§ WHAT IS REQUIRED
Copy every line from the records below that carries the word "Hren".
╭──
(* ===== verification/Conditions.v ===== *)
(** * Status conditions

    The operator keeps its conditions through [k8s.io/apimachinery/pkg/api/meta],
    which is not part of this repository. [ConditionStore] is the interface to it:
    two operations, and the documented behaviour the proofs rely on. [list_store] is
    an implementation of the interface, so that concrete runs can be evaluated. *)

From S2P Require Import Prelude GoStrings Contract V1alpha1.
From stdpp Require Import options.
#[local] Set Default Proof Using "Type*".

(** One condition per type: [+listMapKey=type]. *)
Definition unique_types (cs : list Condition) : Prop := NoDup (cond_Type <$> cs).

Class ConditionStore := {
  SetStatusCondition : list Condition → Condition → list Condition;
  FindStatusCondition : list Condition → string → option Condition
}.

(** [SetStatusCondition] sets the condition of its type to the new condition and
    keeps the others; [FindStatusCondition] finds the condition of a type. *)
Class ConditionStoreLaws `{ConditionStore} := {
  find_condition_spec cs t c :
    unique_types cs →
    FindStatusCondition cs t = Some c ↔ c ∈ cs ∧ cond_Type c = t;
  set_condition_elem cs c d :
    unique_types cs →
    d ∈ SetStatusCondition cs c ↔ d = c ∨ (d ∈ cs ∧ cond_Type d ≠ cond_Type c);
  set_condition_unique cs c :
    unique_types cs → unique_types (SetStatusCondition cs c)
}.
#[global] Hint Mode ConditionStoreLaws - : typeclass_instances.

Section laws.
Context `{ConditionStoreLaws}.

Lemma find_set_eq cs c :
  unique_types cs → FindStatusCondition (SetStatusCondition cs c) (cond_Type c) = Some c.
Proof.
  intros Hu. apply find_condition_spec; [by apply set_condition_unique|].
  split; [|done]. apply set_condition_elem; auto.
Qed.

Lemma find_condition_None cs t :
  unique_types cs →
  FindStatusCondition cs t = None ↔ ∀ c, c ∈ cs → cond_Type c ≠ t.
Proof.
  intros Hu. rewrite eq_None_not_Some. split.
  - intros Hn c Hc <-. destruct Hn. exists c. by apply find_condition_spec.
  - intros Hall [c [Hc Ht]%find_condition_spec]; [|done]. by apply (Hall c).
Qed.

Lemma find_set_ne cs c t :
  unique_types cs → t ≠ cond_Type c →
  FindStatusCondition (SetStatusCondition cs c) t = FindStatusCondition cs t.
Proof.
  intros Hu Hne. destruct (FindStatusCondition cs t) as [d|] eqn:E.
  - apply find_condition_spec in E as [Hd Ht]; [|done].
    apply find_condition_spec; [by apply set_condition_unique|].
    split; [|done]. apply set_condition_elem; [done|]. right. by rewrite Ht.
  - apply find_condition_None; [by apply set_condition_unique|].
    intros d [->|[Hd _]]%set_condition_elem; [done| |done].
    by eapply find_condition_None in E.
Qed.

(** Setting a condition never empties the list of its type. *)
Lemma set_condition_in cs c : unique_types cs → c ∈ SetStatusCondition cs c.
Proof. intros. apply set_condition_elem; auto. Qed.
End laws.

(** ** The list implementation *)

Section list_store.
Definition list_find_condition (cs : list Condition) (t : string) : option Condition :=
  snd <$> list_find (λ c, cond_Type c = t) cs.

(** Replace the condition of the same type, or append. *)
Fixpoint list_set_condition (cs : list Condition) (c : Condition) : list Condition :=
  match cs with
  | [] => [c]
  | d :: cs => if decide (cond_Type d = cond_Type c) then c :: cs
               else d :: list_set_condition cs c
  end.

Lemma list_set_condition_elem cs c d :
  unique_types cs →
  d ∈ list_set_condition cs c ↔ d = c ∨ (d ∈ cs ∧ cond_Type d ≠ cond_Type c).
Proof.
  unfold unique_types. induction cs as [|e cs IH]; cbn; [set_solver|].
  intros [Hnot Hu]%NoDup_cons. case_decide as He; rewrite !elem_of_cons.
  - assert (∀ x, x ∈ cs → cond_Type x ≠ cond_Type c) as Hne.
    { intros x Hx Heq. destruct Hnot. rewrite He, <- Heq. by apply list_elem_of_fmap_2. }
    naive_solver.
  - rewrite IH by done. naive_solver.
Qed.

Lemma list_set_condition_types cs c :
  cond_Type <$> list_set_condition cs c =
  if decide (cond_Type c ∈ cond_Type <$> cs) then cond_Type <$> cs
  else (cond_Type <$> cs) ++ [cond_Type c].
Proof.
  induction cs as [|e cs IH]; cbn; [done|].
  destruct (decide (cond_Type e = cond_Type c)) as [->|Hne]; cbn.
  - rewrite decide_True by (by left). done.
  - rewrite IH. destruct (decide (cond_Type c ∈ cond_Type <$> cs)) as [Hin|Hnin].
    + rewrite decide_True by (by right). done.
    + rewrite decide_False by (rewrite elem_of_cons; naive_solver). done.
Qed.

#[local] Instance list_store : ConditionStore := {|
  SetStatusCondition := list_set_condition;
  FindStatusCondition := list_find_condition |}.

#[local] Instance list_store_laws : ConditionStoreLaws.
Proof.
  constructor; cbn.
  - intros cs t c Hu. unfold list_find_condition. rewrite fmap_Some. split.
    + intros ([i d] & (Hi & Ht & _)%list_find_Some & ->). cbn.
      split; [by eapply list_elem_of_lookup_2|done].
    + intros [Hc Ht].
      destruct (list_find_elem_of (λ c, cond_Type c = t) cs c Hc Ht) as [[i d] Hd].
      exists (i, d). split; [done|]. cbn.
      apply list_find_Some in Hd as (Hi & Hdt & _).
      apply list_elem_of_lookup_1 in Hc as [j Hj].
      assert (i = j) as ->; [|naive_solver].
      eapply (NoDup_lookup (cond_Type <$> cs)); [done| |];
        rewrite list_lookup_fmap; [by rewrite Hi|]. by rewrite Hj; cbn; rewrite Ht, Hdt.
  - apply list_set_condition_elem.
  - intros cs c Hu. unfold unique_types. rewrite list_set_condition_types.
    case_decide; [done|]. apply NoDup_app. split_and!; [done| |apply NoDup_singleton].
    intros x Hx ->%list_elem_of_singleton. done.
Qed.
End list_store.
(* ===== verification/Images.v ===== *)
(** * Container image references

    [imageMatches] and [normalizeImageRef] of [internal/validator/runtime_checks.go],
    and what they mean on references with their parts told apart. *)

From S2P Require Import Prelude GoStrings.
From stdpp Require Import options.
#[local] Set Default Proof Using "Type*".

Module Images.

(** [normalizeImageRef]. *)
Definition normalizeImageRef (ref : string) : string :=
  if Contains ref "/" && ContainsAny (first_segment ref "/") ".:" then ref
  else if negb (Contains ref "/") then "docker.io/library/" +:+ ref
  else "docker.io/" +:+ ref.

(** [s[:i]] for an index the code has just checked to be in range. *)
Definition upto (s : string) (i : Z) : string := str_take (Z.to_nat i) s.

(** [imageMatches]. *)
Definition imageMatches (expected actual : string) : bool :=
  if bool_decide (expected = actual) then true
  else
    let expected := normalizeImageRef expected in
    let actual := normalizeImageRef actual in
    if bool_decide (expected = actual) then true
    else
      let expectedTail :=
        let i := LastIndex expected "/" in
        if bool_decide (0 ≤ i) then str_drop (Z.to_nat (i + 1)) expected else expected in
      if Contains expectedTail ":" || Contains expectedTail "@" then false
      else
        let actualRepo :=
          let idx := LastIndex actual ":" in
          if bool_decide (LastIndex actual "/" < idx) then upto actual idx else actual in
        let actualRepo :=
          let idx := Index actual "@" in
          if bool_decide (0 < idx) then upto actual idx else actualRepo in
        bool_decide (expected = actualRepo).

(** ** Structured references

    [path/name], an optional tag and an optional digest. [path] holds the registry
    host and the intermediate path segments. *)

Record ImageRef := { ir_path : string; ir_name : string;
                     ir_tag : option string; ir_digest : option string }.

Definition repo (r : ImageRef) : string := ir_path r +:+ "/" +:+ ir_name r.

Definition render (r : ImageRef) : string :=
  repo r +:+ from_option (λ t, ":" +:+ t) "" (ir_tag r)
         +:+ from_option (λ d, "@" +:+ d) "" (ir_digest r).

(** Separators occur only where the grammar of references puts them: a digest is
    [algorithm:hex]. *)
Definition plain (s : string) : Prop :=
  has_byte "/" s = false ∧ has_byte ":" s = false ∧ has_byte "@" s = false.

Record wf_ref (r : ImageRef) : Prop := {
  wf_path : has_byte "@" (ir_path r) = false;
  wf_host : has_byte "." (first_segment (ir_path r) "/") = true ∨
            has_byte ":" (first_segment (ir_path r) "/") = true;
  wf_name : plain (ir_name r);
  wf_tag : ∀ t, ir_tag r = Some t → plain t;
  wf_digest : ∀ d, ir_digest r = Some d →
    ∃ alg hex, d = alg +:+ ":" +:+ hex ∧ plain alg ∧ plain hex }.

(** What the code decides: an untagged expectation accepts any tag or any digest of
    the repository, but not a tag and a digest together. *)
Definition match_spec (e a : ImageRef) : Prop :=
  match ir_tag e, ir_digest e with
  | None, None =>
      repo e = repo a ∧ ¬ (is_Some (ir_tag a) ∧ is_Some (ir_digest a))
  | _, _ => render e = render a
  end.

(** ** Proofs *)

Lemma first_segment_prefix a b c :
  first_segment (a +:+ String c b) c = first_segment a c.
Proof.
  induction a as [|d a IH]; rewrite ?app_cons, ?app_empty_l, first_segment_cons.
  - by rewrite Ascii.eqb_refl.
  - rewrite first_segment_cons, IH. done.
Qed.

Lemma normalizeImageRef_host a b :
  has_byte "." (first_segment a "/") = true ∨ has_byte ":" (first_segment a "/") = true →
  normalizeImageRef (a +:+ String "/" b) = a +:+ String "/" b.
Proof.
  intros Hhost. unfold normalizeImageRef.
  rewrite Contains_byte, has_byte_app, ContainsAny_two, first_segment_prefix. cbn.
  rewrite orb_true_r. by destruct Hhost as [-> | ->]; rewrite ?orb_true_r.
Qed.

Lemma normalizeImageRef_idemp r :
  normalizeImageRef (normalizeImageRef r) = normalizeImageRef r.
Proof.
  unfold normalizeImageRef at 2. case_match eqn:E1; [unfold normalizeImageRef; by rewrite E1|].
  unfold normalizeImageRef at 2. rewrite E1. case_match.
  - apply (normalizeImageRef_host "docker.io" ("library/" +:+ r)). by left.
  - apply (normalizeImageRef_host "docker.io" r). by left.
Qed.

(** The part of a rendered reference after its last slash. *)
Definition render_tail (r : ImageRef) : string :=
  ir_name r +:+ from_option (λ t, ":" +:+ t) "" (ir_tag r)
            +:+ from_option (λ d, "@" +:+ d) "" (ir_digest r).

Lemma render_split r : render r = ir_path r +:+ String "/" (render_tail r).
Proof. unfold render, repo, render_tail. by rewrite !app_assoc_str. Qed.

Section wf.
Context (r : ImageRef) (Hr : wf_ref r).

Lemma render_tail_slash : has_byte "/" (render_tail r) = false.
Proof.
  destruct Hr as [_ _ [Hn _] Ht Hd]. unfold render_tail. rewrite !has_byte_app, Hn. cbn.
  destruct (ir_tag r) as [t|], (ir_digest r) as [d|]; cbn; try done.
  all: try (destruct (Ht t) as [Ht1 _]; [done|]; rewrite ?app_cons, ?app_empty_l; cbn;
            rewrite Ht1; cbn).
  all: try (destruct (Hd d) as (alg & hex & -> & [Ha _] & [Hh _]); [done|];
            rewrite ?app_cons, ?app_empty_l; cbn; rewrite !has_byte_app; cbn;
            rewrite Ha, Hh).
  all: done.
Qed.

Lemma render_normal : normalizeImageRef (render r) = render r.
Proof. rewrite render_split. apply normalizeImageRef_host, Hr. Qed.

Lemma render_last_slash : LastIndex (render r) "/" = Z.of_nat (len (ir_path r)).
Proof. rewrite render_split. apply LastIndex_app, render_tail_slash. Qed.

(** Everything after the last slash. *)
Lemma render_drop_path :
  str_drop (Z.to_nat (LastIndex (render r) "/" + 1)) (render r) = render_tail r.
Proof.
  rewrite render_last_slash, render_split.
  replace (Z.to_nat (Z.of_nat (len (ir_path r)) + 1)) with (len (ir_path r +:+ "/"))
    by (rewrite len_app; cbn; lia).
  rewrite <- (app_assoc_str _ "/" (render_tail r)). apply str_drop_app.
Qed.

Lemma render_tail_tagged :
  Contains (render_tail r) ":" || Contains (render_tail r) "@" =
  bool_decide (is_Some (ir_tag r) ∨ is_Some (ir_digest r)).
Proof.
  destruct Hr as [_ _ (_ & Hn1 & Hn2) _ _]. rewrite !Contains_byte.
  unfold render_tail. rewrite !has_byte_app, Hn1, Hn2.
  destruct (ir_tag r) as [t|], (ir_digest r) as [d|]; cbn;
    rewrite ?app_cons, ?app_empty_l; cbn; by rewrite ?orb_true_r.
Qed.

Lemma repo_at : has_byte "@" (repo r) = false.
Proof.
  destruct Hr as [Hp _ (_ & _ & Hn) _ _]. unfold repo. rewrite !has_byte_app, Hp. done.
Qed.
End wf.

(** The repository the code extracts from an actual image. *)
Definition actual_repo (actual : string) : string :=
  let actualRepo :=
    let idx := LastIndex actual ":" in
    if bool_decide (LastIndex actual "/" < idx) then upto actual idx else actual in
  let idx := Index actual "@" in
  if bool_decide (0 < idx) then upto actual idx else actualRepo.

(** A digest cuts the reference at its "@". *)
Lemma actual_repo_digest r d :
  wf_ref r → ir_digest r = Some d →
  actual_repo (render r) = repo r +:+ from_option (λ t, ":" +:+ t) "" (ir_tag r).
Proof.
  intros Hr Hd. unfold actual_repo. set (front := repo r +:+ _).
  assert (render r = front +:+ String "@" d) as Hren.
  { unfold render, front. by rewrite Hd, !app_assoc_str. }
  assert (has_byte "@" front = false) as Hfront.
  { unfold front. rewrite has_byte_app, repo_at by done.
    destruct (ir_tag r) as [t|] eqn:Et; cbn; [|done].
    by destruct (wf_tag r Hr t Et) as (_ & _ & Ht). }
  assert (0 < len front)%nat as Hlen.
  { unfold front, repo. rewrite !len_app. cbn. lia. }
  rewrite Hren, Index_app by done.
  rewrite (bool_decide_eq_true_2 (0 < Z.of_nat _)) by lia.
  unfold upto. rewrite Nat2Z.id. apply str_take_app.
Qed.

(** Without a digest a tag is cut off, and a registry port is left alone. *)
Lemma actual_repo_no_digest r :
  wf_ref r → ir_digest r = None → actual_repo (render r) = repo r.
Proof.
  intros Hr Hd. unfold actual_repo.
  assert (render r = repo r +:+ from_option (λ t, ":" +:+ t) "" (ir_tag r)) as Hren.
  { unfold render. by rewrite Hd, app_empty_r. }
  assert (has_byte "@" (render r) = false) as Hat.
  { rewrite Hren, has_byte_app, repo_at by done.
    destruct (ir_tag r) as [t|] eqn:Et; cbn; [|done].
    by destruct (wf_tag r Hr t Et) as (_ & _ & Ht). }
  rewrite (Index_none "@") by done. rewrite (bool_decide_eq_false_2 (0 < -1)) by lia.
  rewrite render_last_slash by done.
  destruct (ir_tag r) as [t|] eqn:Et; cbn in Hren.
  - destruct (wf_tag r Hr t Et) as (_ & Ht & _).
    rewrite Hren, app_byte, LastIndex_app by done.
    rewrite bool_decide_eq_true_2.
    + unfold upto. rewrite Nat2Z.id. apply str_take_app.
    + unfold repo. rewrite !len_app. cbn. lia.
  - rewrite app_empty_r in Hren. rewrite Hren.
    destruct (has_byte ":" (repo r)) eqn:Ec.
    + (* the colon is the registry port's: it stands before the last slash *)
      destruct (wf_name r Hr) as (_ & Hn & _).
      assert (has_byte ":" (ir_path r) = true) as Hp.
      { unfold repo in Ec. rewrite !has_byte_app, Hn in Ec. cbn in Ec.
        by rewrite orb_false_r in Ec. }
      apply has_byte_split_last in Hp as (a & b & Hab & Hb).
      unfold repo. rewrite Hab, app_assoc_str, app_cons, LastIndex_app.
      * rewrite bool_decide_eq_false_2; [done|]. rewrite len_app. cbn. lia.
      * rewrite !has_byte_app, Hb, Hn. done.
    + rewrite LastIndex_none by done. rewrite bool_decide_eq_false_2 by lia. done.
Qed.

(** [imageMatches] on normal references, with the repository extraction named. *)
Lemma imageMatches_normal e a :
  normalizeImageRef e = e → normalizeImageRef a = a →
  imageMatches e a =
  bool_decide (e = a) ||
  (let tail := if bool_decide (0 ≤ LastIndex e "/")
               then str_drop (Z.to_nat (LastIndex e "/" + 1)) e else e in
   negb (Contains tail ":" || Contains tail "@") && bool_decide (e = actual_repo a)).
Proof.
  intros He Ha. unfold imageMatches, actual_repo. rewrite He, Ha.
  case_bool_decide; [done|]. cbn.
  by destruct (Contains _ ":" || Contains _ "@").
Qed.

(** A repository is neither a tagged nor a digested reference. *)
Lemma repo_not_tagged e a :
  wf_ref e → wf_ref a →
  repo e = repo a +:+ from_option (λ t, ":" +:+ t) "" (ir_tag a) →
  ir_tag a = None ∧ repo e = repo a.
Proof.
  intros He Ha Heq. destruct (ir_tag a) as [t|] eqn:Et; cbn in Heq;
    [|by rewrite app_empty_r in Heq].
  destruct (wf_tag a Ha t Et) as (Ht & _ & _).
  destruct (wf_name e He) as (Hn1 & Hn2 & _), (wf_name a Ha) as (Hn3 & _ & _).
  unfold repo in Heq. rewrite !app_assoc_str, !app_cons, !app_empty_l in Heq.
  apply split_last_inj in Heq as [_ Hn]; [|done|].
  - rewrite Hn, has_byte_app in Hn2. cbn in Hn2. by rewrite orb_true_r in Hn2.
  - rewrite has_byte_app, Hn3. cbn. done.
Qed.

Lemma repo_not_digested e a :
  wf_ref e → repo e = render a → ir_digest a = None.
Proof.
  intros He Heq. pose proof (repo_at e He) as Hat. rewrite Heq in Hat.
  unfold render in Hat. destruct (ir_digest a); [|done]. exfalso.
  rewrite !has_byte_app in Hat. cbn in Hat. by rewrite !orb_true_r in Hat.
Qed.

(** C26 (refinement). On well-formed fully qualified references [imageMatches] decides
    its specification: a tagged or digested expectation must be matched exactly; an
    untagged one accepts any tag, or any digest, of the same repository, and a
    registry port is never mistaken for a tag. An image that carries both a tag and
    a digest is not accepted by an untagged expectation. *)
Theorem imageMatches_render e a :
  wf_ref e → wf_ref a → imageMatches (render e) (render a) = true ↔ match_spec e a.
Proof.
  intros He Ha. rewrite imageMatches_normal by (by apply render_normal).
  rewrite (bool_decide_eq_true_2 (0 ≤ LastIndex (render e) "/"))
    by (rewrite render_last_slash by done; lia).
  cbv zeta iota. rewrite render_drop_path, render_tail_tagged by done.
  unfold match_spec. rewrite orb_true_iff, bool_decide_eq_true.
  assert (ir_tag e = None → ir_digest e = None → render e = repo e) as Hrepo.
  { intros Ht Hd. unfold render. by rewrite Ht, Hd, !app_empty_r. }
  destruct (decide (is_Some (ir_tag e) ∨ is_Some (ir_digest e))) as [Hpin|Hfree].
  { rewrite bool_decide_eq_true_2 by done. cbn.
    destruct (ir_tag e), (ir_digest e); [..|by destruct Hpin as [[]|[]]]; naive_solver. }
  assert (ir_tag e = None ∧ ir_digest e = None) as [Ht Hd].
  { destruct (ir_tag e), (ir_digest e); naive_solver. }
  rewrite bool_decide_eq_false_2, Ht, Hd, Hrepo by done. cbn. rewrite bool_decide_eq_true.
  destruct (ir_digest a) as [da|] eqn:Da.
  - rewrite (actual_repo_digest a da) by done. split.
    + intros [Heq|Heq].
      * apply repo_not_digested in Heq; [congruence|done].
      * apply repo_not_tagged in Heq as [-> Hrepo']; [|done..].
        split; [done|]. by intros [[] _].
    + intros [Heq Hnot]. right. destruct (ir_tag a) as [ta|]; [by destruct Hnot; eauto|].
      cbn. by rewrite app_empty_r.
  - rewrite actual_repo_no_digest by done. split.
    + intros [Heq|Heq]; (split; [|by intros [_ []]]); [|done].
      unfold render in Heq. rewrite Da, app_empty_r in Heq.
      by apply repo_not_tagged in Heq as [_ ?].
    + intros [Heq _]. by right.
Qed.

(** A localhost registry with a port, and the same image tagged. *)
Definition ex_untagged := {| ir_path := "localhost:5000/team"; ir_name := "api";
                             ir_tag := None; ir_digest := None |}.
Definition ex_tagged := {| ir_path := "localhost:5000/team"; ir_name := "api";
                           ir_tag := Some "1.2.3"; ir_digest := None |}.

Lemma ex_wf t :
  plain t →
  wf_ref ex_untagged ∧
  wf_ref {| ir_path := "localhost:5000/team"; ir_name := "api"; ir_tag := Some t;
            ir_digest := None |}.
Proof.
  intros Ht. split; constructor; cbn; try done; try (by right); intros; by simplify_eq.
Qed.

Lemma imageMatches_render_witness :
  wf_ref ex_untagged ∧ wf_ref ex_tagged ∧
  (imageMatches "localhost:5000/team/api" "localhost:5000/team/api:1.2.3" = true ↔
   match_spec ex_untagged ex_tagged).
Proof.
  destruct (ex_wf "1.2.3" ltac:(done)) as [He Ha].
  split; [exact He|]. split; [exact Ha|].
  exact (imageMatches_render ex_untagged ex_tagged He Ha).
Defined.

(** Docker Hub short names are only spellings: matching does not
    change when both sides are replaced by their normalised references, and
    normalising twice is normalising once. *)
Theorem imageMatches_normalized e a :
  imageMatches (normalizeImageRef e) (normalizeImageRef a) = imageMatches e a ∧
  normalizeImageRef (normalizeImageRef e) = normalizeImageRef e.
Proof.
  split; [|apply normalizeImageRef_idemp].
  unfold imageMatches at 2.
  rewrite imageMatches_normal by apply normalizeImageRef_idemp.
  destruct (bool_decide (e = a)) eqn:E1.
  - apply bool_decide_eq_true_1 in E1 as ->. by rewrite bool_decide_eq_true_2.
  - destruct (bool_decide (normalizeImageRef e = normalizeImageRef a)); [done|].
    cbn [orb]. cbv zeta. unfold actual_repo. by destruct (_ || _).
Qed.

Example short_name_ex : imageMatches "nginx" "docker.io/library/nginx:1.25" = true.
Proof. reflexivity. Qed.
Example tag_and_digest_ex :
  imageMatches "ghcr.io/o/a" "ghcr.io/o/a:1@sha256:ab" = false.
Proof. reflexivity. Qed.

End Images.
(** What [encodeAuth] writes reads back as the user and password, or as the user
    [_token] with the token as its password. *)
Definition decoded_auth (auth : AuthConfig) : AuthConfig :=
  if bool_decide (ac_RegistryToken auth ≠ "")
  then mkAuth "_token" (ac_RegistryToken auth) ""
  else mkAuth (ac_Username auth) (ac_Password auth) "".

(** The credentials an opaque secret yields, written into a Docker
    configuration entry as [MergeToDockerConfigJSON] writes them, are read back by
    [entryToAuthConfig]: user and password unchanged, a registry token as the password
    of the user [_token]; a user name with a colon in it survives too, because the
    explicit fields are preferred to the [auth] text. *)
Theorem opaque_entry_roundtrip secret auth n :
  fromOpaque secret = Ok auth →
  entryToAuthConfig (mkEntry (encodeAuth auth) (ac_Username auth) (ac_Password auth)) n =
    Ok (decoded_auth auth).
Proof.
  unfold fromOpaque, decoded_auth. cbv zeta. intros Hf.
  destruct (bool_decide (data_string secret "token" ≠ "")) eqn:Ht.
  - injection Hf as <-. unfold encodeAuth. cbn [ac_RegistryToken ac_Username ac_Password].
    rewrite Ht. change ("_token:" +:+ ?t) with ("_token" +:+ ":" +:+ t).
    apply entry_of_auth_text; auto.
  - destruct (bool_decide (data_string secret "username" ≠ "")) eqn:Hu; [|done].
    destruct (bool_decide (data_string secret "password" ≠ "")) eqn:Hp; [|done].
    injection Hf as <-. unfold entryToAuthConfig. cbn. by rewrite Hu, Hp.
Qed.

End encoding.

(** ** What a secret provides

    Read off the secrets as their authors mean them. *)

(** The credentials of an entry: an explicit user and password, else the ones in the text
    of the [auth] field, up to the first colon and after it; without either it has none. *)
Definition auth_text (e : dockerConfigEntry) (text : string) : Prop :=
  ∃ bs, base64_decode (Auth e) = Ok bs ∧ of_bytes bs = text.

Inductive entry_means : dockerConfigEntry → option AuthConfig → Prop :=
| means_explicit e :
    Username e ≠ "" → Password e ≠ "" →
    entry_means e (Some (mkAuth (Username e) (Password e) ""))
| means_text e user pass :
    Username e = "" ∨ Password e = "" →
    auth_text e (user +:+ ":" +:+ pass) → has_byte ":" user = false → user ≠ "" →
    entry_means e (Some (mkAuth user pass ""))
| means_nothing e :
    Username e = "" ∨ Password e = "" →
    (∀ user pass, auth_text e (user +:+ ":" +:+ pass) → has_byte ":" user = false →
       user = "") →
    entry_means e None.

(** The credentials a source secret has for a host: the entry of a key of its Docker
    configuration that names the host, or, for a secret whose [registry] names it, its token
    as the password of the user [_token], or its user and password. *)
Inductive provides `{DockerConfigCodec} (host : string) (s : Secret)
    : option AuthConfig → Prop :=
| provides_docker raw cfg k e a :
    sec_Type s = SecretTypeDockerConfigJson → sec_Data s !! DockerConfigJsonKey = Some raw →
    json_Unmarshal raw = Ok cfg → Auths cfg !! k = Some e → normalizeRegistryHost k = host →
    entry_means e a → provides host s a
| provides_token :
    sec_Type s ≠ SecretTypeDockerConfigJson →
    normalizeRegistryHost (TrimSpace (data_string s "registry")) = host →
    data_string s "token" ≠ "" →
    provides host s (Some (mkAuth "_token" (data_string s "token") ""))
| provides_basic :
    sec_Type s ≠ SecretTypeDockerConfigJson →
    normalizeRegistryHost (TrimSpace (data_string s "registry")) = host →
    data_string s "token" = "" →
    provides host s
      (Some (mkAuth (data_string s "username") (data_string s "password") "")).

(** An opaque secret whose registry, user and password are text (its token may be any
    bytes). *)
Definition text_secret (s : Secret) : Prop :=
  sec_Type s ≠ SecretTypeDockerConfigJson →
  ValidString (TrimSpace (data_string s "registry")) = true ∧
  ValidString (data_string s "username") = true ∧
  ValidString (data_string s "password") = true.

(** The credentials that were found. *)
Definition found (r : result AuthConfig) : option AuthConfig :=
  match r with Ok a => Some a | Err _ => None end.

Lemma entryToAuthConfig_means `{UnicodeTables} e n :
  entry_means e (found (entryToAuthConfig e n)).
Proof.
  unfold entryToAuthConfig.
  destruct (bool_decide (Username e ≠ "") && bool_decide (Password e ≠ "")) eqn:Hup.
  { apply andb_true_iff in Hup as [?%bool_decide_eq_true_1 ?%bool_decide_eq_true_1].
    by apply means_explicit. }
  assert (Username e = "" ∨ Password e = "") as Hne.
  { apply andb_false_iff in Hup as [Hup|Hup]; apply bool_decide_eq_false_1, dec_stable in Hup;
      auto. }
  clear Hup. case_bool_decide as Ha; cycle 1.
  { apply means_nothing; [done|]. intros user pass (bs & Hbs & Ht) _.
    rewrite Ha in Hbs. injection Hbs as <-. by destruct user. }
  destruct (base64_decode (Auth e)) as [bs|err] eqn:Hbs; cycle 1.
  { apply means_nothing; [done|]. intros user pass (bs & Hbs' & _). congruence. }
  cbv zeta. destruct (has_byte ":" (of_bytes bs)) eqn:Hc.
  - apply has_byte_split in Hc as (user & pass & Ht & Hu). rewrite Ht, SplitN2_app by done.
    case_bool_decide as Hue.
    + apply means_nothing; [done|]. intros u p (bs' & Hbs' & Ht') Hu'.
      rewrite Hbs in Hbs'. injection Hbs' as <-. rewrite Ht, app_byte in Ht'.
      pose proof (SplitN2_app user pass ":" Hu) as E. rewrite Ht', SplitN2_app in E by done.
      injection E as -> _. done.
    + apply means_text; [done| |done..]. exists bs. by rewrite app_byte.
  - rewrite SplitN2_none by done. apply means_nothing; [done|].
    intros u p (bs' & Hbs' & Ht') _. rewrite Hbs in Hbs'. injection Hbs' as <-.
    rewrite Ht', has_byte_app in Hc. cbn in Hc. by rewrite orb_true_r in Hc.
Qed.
╰──
§ SOLVED PROBLEM
  assert (render r = front +:+ String "@" d) as Hren.
  rewrite Hren, Index_app by done.
  assert (render r = repo r +:+ from_option (λ t, ":" +:+ t) "" (ir_tag r)) as Hren.
  { rewrite Hren, has_byte_app, repo_at by done.
  destruct (ir_tag r) as [t|] eqn:Et; cbn in Hren.
    rewrite Hren, app_byte, LastIndex_app by done.
  - rewrite app_empty_r in Hren. rewrite Hren.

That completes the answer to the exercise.